12 comments on “at ease and well fed

  1. Sara

    A note about Trader Joe’s orange champagne vinegar. It gave me a gluten reaction, so I tested it with my home ELISA gluten test strips, and it tested positive over 10ppm. It’s a champagne vinegar, so the base vinegar wouldn’t be the source of gluten, but it must come in contact with gluten somewhere in it’s processing, enough to be over 10ppm, even though TJs claimed it had no gluten ingredients added. So caution is advised with vinegars if you tend to be sensitive to trace amounts.

    1. shauna

      That’s a good note. I’ve found that TJ’s “No gluten ingredients” often means I have a reaction. I appreciate they don’t try to say “gluten-free,” but I do wish everyone knew that.

      1. Julie

        Thanks for this head’s up about TJ’s. Could explain some unexplained reactions. I’m still unconvinced about distilled alcohol and the 20ppm. I’ve had reactions to both of those things.

  2. Emma Galloway

    I hear ya on the winter salad front! Last winter I especially got into a lovely celeriac, carrot and beetroot number that I’m really looking forward to once the season rolls around again. (And thanks for the shout out love xx)

  3. Abby

    Yes! I love cool weather greens so much that I actually (secretly, quietly) long for them all summer. Lately my salads include chickweed, tiny sweet kales, all manner of chicories and fiery mustards (including one which looks like a lichen). They are so lively and eat bite is mouth party.

  4. Erica

    Um, if they turned out well and you felt inspired to write about them, I wouldn’t mind discussing those salmon and potato cakes a bit more.

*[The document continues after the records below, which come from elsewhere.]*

(** The handler of meta.DeleteChunk. *)
Definition onDeleteChunk (store : ChunkStore) : MsgCallback := fun args w =>
  a0 ← index args 0;
  chunkid ← assertUint64 a0;
  a1 ← index args 1;
  size ← assertUint32 a1;
  Returned (inWorld w (Remove store chunkid (GoInt.toInt size) (storeState w))).

(** The handler of meta.CompactChunk. *)
Definition onCompactChunk (store : ChunkStore) : MsgCallback := fun args w =>
  a0 ← index args 0;
  slices ← assertSlices a0;
  a1 ← index args 1;
  chunkid ← assertUint64 a1;
  Returned (inWorld w (Compact (chunkConfCell w) store slices chunkid (storeState w))).

(** Modelled from the spec: the registry behind [m.OnMsg] is in pkg/meta,
    which is not among the sources: a callback registry keyed by message
    type; a message is delivered to the callback registered for its type,
    whose error is the error the metadata engine gets back. *)
Definition OnMsg (m : gmap meta.MsgType MsgCallback) (mtype : meta.MsgType)
    (cb : MsgCallback) : gmap meta.MsgType MsgCallback :=
  <[mtype := cb]> m.

Definition deliver (m : gmap meta.MsgType MsgCallback) (mtype : meta.MsgType)
    (args : list any) (w : World) : option (Outcome (error * World)) :=
  match m !! mtype with
  | Some cb => Some (cb args w)
  | None => None
  end.

Definition registerMetaMsg (m : gmap meta.MsgType MsgCallback) (store : ChunkStore)
  : gmap meta.MsgType MsgCallback :=
  let m := OnMsg m meta.DeleteChunk (onDeleteChunk store) in
  OnMsg m meta.CompactChunk (onCompactChunk store).

End MetaMsg.

Arguments AnyUint64 {Slice} v.
Arguments AnyUint32 {Slice} v.
Arguments AnyInt {Slice} v.
Arguments AnyString {Slice} v.
Arguments AnySlices {Slice} v.
Arguments mkChunkStore {StoreState} _.
Arguments Remove {StoreState} _ _ _ _.
Arguments mkWorld {StoreState} _ _.
Arguments chunkConfCell {StoreState} _.
Arguments storeState {StoreState} _.
Arguments inWorld {StoreState} _ _.
Arguments deliver {Slice StoreState} _ _ _ _.
Arguments registerMetaMsg {Slice StoreState} _ _ _.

    If they’re not inspiring, though, I trust your judgement.
    And if they are being saved for a book, I respect that too.
    They just sound … Well. Let’s just say its a good thing dinner is on the table because they made me hungry!

      1. Erica

        Thank you! You did it! And then elope seemed crabby in the comments, and I’m sorry but I’m not going to read their thoughts closely enough to engage, but I felt badly that you were so kind to post this recipe and then you seemed to get a bit trolled for it. I, for one, am grateful, and take that post as a personal favor. So, thank you. Be well, be happy, be blessed with peace.

        1. shauna

          Thanks, Erica. It’s part of the job. But I’m so glad you’re going to make these cakes. They were really the entire point.

  5. Katie

    Watch out on some flavored wine vinegars, especially store brands. I purchased Tarragon White Wine vinegar and Champagne vinegar and they were both mixed with malt vinegar. I was shocked when I looked at the ingredients list after the fact (i get sick almost immediately) as it never occurred to me that the reason they might be less expensive was they were mixed with a number of vinegars.